### TASK PROMPT
Return the records, each one exactly as written.

### MATERIAL FOR THIS TASK
Lemma distinct_map_fst l1 l2 : map fst l1 = map fst l2 -> kv_distinct l1 -> kv_distinct l2.
Proof.
  intros E D. revert l2 E. induction D as [|x l Hx _ IH]; intros [|y l2] E; simplify_eq/=; [constructor|].
  constructor; [|by apply IH]. rewrite <- H. clear IH.
  revert l2 H0. induction Hx as [|z l Hz _ IHl]; intros [|w l2] E2; simplify_eq/=; constructor.
  - congruence.
  - by apply IHl.
Qed.

Lemma sorted_map_fst l1 l2 : map fst l1 = map fst l2 -> kv_sorted l1 -> kv_sorted l2.
Proof.
  intros E D. revert l2 E. induction D as [|x l _ IH Hx]; intros [|y l2] E; simplify_eq/=; [constructor|].
  constructor; [by apply IH|]. rewrite <- H. clear IH.
  revert l2 H0. induction Hx as [|z l Hz _ IHl]; intros [|w l2] E2; simplify_eq/=; constructor.
  - congruence.
  - by apply IHl.
Qed.

(** Replacing the value of node [i]. *)
Lemma o_replace_wf o k v i kv :
  obj_wf o -> o_nodes o !! i = Some kv -> o_get o k = Some i -> obj_wf (o_insert o k v).
Proof.
  intros W Hi G. destruct W as [Wo Wd Wk Wb Wg Ws].
  pose proof (o_node_lookup o i kv Hi) as N. unfold o_insert. rewrite G, N.
  pose proof (map_fst_insert (o_nodes o) i kv v Hi) as Hf. split; simpl.
  - rewrite Forall_forall in *. intros x Hx.
    assert (x.1 ∈ map fst (o_nodes o)) as (y & -> & Hy)%list_elem_of_fmap.
    { rewrite <- Hf. by apply list_elem_of_fmap_2. }
    by apply Wo.
  - by apply (distinct_map_fst (o_nodes o)).
  - by rewrite length_insert.
  - intros h j. rewrite Wb. destruct (decide (i = j)) as [->|Nij].
    + rewrite list_lookup_insert_eq by (by eapply lookup_lt_Some). rewrite Hi. naive_solver.
    + by rewrite list_lookup_insert_ne.
  - rewrite (Zsum_insert kv_ground _ _ kv) by done. rewrite Wg. unfold kv_ground. simpl. lia.
  - intros E. apply (sorted_map_fst (map (o_node o) (o_keys o))); [|by apply Ws].
    rewrite !map_map. apply map_ext. intros j. unfold o_node. simpl.
    rewrite <- !(map_nth fst). by rewrite Hf.
Qed.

### SOLUTION BELOW
Lemma distinct_map_fst l1 l2 : map fst l1 = map fst l2 -> kv_distinct l1 -> kv_distinct l2.
Proof.
  intros E D. revert l2 E. induction D as [|x l Hx _ IH]; intros [|y l2] E; simplify_eq/=; [constructor|].
  constructor; [|by apply IH]. rewrite <- H. clear IH.
  revert l2 H0. induction Hx as [|z l Hz _ IHl]; intros [|w l2] E2; simplify_eq/=; constructor.
  - congruence.
  - by apply IHl.
Qed.

Lemma sorted_map_fst l1 l2 : map fst l1 = map fst l2 -> kv_sorted l1 -> kv_sorted l2.
Proof.
  intros E D. revert l2 E. induction D as [|x l _ IH Hx]; intros [|y l2] E; simplify_eq/=; [constructor|].
  constructor; [by apply IH|]. rewrite <- H. clear IH.
  revert l2 H0. induction Hx as [|z l Hz _ IHl]; intros [|w l2] E2; simplify_eq/=; constructor.
  - congruence.
  - by apply IHl.
Qed.

(** Replacing the value of node [i]. *)
Lemma o_replace_wf o k v i kv :
  obj_wf o -> o_nodes o !! i = Some kv -> o_get o k = Some i -> obj_wf (o_insert o k v).
Proof.
  intros W Hi G. destruct W as [Wo Wd Wk Wb Wg Ws].
  pose proof (o_node_lookup o i kv Hi) as N. unfold o_insert. rewrite G, N.
  pose proof (map_fst_insert (o_nodes o) i kv v Hi) as Hf. split; simpl.
  - rewrite Forall_forall in *. intros x Hx.
    assert (x.1 ∈ map fst (o_nodes o)) as (y & -> & Hy)%list_elem_of_fmap.
    { rewrite <- Hf. by apply list_elem_of_fmap_2. }
    by apply Wo.
  - by apply (distinct_map_fst (o_nodes o)).
  - by rewrite length_insert.
  - intros h j. rewrite Wb. destruct (decide (i = j)) as [->|Nij].
    + rewrite list_lookup_insert_eq by (by eapply lookup_lt_Some). rewrite Hi. naive_solver.
    + by rewrite list_lookup_insert_ne.
  - rewrite (Zsum_insert kv_ground _ _ kv) by done. rewrite Wg. unfold kv_ground. simpl. lia.
  - intros E. apply (sorted_map_fst (map (o_node o) (o_keys o))); [|by apply Ws].
    rewrite !map_map. apply map_ext. intros j. unfold o_node. simpl.
    rewrite <- !(map_nth fst). by rewrite Hf.
Qed.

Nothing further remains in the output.